The response should be the lines of the data, starting at the first and ending at the one that contains "tf config ≫= update_rate = Some rate →", copied without change.

Saved entries:
# # # # # # #

(** A configured sampling rate decides the timer, whatever the member held
    before: zero gives no timer, any other rate a timer of period [1 / rate]. *)
Theorem spin_configured indeterminate (tf_buffer : TfBuffer) (config : Config) rate n :
  tf config ≫= update_rate = Some rate →
  RerunLoggerNode_ctor (Mat := Mat) indeterminate tf_buffer config = Ok n →
  on_tick (timer (spin n)) = run_create_subscribers ∧
  tf_timer (spin n) =
    if deqb rate (dlit 0) then None
    else Some {| period := ddiv (dlit 1) rate; on_tick := run_update_tf |}.
Proof.
  intros Hrate Hctor. split; [done |].
  unfold spin. simpl. rewrite (ctor_rate _ _ _ _ Hctor), Hrate. simpl.
  by destruct (deqb rate (dlit 0)).
Qed.

End MoreNode.

Lemma ctor_root_frame_witness :
  ∃ n : RerunLoggerNode (Mat := Fixtures.Mat),
    RerunLoggerNode_ctor 0%Q Fixtures.tf_buffer Fixtures.config_plain = Ok n ∧
    _root_frame n = "map" ∧
    _tf_frame_to_entity_path n !! "map" = Some "/map" ∧
    _tf_frame_to_parent n !! "map" = Some "".
Proof.
  destruct (ctor_root_frame (Mat := Fixtures.Mat) 0%Q Fixtures.tf_buffer
              Fixtures.config_plain) as (_ & _ & Hroot).
  destruct (Hroot (YMap [("map", YMap [("camera", YNull)])]) "map"
              (YMap [("camera", YNull)]) [] eq_refl eq_refl)
    as (n & Hctor & Hname & _ & _ & Hbound).
  exists n. split; [exact Hctor |]. split; [exact Hname |].
  apply Hbound. apply (bool_decide_unpack _). vm_compute. exact I.
Defined.

Lemma spin_configured_witness :
  tf_timer (spin (Mat := Fixtures.Mat) Fixtures.sampling_at_10) =
    Some {| period := (1 # 10)%Q; on_tick := run_update_tf |}.
Proof.
  destruct (spin_configured (Mat := Fixtures.Mat) 0%Q Fixtures.tf_buffer
              Fixtures.config_10hz 10%Q Fixtures.sampling_at_10) as [_ Htimer].
  - reflexivity.
  - vm_compute. reflexivity.
  - rewrite Htimer. reflexivity.
Defined.

Lemma configuration_immutable_witness :
  configuration Fixtures.polled = configuration Fixtures.constructed.
Proof.
  apply (configuration_immutable Fixtures.toCvCopy (spin Fixtures.constructed)
           [Poll Fixtures.registry; Poll Fixtures.registry]
           Fixtures.constructed Fixtures.polled).
  vm_compute. reflexivity.
Defined.

Lemma run_outcome_witness :
  ∃ n', run Fixtures.toCvCopy (spin Fixtures.constructed)
          [Poll Fixtures.registry;
           Sample 50%Q Fixtures.throttle_open;
           Deliver "/camera/image_raw" (ImageMsg Fixtures.depth_image)]
          Fixtures.constructed = Ok n'.
Proof.
  destruct (run_outcome Fixtures.toCvCopy (spin Fixtures.constructed)
              [Poll Fixtures.registry;
               Sample 50%Q Fixtures.throttle_open;
               Deliver "/camera/image_raw" (ImageMsg Fixtures.depth_image)]
              Fixtures.constructed) as [_ Hruns].
  apply Hruns. repeat constructor.
  - discriminate.
  - by exists (Fixtures.depth_image, None).
Defined.

(** ** More on the transcoders *)

Section MoreTranscoders.

Context {double : Type} `{Double double} {Mat : Type}.
Implicit Types rec : RecordingStream (double := double) (Mat := Mat).
Implicit Types n : RerunLoggerNode (double := double) (Mat := Mat).

(** The bulk handler is the single-transform transcoder run over the
    mapped entries of the list, in order; an unmapped entry leaves the stream,
    its timeline included, exactly as it was. *)
Theorem log_tf_message_as_transforms tbl rec (msg : TFMessage) (ts : double) :
  ∃ warnings,
    log_tf_message rec tbl msg ts =
      Ok (foldl (λ rec entry,
                   match tbl !! child_frame_id entry with
                   | Some entity_path => log_transform rec entity_path entry ts
                   | None => rec
                   end) rec (transforms msg),
          warnings).
Proof.
  unfold log_tf_message. generalize (@nil string). revert rec.
  induction (transforms msg) as [|entry entries IH]; intros rec warnings.
  - by eexists.
  - cbn [log_tf_entries foldl]. unfold log_tf_entry at 1.
    destruct (tbl !! child_frame_id entry) as [entity_path|] eqn:Hpath.
    + rewrite decide_False by done. outcome_step. apply IH.
    + rewrite decide_True by done. outcome_step. apply IH.
Qed.

(** A pose topic that is not overridden: the pose is logged as a rigid
    transform at the fallback path and, under the same timestamp, its
    position, narrowed to [float], as a one-point cloud at
    ["/trajectories/"] followed by that path, leading ['/'] included. *)
Theorem pose_stamped_trajectory n topic sub :
  _topic_to_entity_path n !! topic = None →
  _create_pose_stamped_subscriber topic n = Ok sub →
  ∃ flat,
    sub_callback sub = on_pose_stamped ("/topics" +:+ flat) ∧
    String.length flat = String.length topic ∧
    ∀ (msg : PoseStamped) n0,
      rec_rows (_rec (pose_stamped_callback ("/topics" +:+ flat) msg n0)) =
      rec_rows (_rec n0) ++
        [ {| row_entity_path := "/topics" +:+ flat;
             row_timestamp := Some (fst (_normalize_timestamp (stamp (ps_header msg)) n0));
             row_data := Transform3D (position (ps_pose msg)) (orientation (ps_pose msg)) |};
          {| row_entity_path := "/trajectories//topics" +:+ flat;
             row_timestamp := Some (fst (_normalize_timestamp (stamp (ps_header msg)) n0));
             row_data :=
               Points3D
                 [ {| v_x := static_cast_float (v_x (position (ps_pose msg)));
                      v_y := static_cast_float (v_y (position (ps_pose msg)));
                      v_z := static_cast_float (v_z (position (ps_pose msg))) |} ] |} ].
Proof.
  intros Hnone. unfold _create_pose_stamped_subscriber.
  rewrite resolve_fallback by done.
  destruct (flatten_topic topic) as [path|] eqn:Hflat; outcome_step; [|done].
  intros [= <-].
  assert (∃ last, Str.rfind "/" topic = Some last) as [last Hlast].
  { apply StrFacts.rfind_is_Some, flatten_topic_is_Some. by eauto. }
  destruct (flatten_topic_pointwise topic last Hlast) as (flat & Hpath & Hlen & _).
  rewrite Hflat in Hpath. injection Hpath as ->.
  exists flat. split_and!; [done.. |].
  intros msg n0. unfold pose_stamped_callback.
  destruct (normalize_frame (stamp (ps_header msg)) n0) as (Hrec & _).
  destruct (_normalize_timestamp (stamp (ps_header msg)) n0) as [ts n1].
  simpl in *. rewrite Hrec. by rewrite <- app_assoc.
Qed.

(** [static_cast<int>] keeps a width or height below [2 ^ 31] and turns
    one from there up to [2 ^ 32] into a negative number. *)
Lemma static_cast_int_cases (x : N) :
  (x < 2 ^ 32)%N →
  ((x < 2 ^ 31)%N → static_cast_int x = Z.of_N x) ∧
  ((2 ^ 31 ≤ x)%N → static_cast_int x = (Z.of_N x - 2 ^ 32)%Z ∧
                     (static_cast_int x < 0)%Z).
Proof.
  intros Hx. unfold static_cast_int.
  assert (Hx' : (0 ≤ Z.of_N x < 2 ^ 32)%Z) by lia.
  rewrite Z.mod_small by done. split; intros Hcase.
  - assert (Z.of_N x < 2 ^ 31)%Z by lia.
    destruct (Z.ltb_spec (Z.of_N x) (2 ^ 31)); [done | lia].
  - assert (2 ^ 31 ≤ Z.of_N x)%Z by lia.
    destruct (Z.ltb_spec (Z.of_N x) (2 ^ 31)); lia.
Qed.

(** The pinhole logged for a camera-intrinsics message holds [K]
    transposed, that is [K] read column by column, each entry narrowed to
    [float]; the resolution is the declared width and height converted to
    [int], which keeps a value below [2 ^ 31] and makes a larger one
    negative.  The row goes to the given path, and the stream's timeline is
    neither read from the message nor changed. *)
Theorem log_camera_info_matrix rec entity_path (msg : CameraInfo) (ts : double) :
  ∃ m w h,
    log_camera_info rec entity_path msg ts =
      {| rec_timestamp := rec_timestamp rec;
         rec_rows := rec_rows rec ++
           [ {| row_entity_path := entity_path;
                row_timestamp := rec_timestamp rec;
                row_data := Pinhole m (Some (w, h)) |} ] |} ∧
    length m = 9 ∧
    (∀ r c, r < 3 → c < 3 →
       m !! (3 * c + r) = Some (static_cast_float (ci_K msg (3 * r + c)))) ∧
    ((ci_width msg < 2 ^ 31)%N → w = Z.of_N (ci_width msg)) ∧
    ((ci_height msg < 2 ^ 31)%N → h = Z.of_N (ci_height msg)) ∧
    ((2 ^ 31 ≤ ci_width msg < 2 ^ 32)%N → w = (Z.of_N (ci_width msg) - 2 ^ 32)%Z) ∧
    ((2 ^ 31 ≤ ci_height msg < 2 ^ 32)%N → h = (Z.of_N (ci_height msg) - 2 ^ 32)%Z).
Proof.
  do 3 eexists. split_and!; [reflexivity | reflexivity | | | | |].
  - intros r c Hr Hc.
    destruct r as [|[|[|r]]], c as [|[|[|c]]]; try lia; reflexivity.
  - intros Hw. apply static_cast_int_cases; [|done].
    etrans; [exact Hw | done].
  - intros Hh. apply static_cast_int_cases; [|done].
    etrans; [exact Hh | done].
  - intros [Hlo Hhi]. by apply static_cast_int_cases.
  - intros [Hlo Hhi]. by apply static_cast_int_cases.
Qed.

(** An [extra_pinholes] entry needs nine numbers: with fewer, reading it
    throws and nothing is logged; with nine or more, the first nine are
    logged transposed, like the matrix of a camera-intrinsics message, with
    the entry's width and height. *)
Theorem read_extra_pinhole_spec (e : ExtraPinhole (double := double)) :
  (length (ep_image_from_camera e) < 9 → ∃ what, _read_extra_pinhole e = Throw what) ∧
  (9 ≤ length (ep_image_from_camera e) →
   ∃ m, _read_extra_pinhole e =
          Ok (ep_entity_path e, StaticPinhole m (ep_width e) (ep_height e)) ∧
        length m = 9 ∧
        ∀ r c, r < 3 → c < 3 →
          m !! (3 * c + r) = ep_image_from_camera e !! (3 * r + c)).
Proof.
  unfold _read_extra_pinhole. destruct e as [path k w h]. simpl. split.
  - intros Hlen.
    do 9 (destruct k as [|? k]; [by eexists |]). simpl in Hlen. lia.
  - intros Hlen.
    do 9 (destruct k as [|? k]; [simpl in Hlen; lia |]).
    eexists. split_and!; [reflexivity | reflexivity |].
    intros r c Hr Hc.
    destruct r as [|[|[|r]]], c as [|[|[|c]]]; try lia; reflexivity.
Qed.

# # # # # # #

(Task solution)
(** A configured sampling rate decides the timer, whatever the member held
    before: zero gives no timer, any other rate a timer of period [1 / rate]. *)
Theorem spin_configured indeterminate (tf_buffer : TfBuffer) (config : Config) rate n :
  tf config ≫= update_rate = Some rate →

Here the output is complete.